- **Dataset content**:
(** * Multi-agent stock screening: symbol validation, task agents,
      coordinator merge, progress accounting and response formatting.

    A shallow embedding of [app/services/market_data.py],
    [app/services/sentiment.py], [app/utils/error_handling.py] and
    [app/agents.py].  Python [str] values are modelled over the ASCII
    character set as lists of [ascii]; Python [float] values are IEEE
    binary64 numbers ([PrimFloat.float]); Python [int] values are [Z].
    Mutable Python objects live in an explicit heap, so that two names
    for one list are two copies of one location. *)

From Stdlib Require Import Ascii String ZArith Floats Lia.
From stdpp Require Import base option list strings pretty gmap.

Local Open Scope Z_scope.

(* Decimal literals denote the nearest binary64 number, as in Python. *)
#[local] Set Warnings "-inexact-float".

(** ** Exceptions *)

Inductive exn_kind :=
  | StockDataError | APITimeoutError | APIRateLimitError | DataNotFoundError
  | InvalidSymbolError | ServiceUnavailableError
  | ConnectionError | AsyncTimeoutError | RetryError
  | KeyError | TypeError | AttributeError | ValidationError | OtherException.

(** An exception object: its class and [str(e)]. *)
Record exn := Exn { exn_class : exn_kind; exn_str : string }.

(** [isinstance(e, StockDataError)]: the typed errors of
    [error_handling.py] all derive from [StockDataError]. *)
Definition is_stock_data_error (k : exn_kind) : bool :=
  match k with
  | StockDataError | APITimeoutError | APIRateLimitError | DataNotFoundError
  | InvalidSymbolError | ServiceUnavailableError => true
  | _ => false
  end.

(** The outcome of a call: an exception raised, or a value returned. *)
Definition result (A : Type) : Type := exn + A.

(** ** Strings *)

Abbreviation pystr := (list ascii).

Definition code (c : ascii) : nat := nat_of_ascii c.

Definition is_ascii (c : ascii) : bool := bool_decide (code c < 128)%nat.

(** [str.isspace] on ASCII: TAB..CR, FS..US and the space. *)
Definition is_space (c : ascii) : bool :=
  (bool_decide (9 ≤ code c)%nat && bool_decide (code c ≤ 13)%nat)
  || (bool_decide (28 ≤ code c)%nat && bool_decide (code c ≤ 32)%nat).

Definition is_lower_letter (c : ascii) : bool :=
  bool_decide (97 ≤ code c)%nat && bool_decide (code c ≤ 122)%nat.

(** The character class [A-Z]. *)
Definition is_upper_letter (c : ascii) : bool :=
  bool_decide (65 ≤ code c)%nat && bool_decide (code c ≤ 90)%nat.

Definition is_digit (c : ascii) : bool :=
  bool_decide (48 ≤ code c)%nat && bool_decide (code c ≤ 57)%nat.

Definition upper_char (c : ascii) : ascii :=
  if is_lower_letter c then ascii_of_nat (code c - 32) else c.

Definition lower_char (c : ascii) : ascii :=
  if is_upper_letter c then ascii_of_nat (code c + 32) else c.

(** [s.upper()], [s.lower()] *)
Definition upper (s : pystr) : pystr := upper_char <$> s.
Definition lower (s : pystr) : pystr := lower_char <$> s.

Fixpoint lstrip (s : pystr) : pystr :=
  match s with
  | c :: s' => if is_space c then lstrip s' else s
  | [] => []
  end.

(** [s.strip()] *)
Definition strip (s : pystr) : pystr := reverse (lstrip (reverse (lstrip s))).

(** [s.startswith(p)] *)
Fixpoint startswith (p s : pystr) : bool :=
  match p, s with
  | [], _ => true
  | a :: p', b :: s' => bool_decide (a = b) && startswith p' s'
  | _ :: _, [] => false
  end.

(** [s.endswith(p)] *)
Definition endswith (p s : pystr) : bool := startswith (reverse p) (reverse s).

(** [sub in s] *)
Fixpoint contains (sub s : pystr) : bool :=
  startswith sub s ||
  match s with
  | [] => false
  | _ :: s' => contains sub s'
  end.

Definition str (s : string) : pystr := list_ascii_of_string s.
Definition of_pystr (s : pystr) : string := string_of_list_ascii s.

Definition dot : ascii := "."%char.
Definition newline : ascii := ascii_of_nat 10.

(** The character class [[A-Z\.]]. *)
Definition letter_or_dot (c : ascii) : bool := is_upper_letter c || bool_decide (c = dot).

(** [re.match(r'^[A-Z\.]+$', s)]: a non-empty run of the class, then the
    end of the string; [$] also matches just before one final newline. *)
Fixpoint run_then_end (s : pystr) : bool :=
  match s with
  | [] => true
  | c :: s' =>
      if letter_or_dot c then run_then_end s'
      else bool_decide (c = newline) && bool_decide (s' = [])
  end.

---

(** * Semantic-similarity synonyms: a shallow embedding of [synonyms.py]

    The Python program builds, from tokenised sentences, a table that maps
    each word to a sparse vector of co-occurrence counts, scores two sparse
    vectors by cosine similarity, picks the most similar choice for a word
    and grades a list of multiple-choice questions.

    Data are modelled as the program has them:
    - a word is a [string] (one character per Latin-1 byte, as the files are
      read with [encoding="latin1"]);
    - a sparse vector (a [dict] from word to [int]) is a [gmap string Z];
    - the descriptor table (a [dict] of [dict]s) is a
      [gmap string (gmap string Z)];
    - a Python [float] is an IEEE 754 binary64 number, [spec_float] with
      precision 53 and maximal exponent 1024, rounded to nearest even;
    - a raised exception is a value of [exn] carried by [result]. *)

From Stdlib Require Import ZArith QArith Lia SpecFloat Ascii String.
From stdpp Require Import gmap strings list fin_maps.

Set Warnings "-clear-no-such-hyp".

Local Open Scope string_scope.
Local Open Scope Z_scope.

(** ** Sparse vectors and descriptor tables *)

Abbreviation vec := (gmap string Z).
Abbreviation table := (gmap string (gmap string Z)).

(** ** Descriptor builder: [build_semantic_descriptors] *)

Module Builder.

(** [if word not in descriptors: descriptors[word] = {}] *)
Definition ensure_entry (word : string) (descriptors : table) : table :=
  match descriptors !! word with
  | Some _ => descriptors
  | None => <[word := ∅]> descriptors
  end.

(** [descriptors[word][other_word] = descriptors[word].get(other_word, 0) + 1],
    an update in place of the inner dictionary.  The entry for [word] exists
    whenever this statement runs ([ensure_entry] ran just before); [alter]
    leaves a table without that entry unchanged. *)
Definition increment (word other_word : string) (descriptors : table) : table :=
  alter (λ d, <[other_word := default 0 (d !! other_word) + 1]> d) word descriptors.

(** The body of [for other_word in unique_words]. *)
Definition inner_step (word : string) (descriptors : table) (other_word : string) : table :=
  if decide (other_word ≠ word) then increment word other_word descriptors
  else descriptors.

- **The task**:
Reproduce, character for character, only the lines of the preceding data that start at the line with "(** * Multi-agent" and end at the line with "character set as", both included.

- **Answer to the exercise**:
(** * Multi-agent stock screening: symbol validation, task agents,
      coordinator merge, progress accounting and response formatting.

    A shallow embedding of [app/services/market_data.py],
    [app/services/sentiment.py], [app/utils/error_handling.py] and
    [app/agents.py].  Python [str] values are modelled over the ASCII
    character set as lists of [ascii]; Python [float] values are IEEE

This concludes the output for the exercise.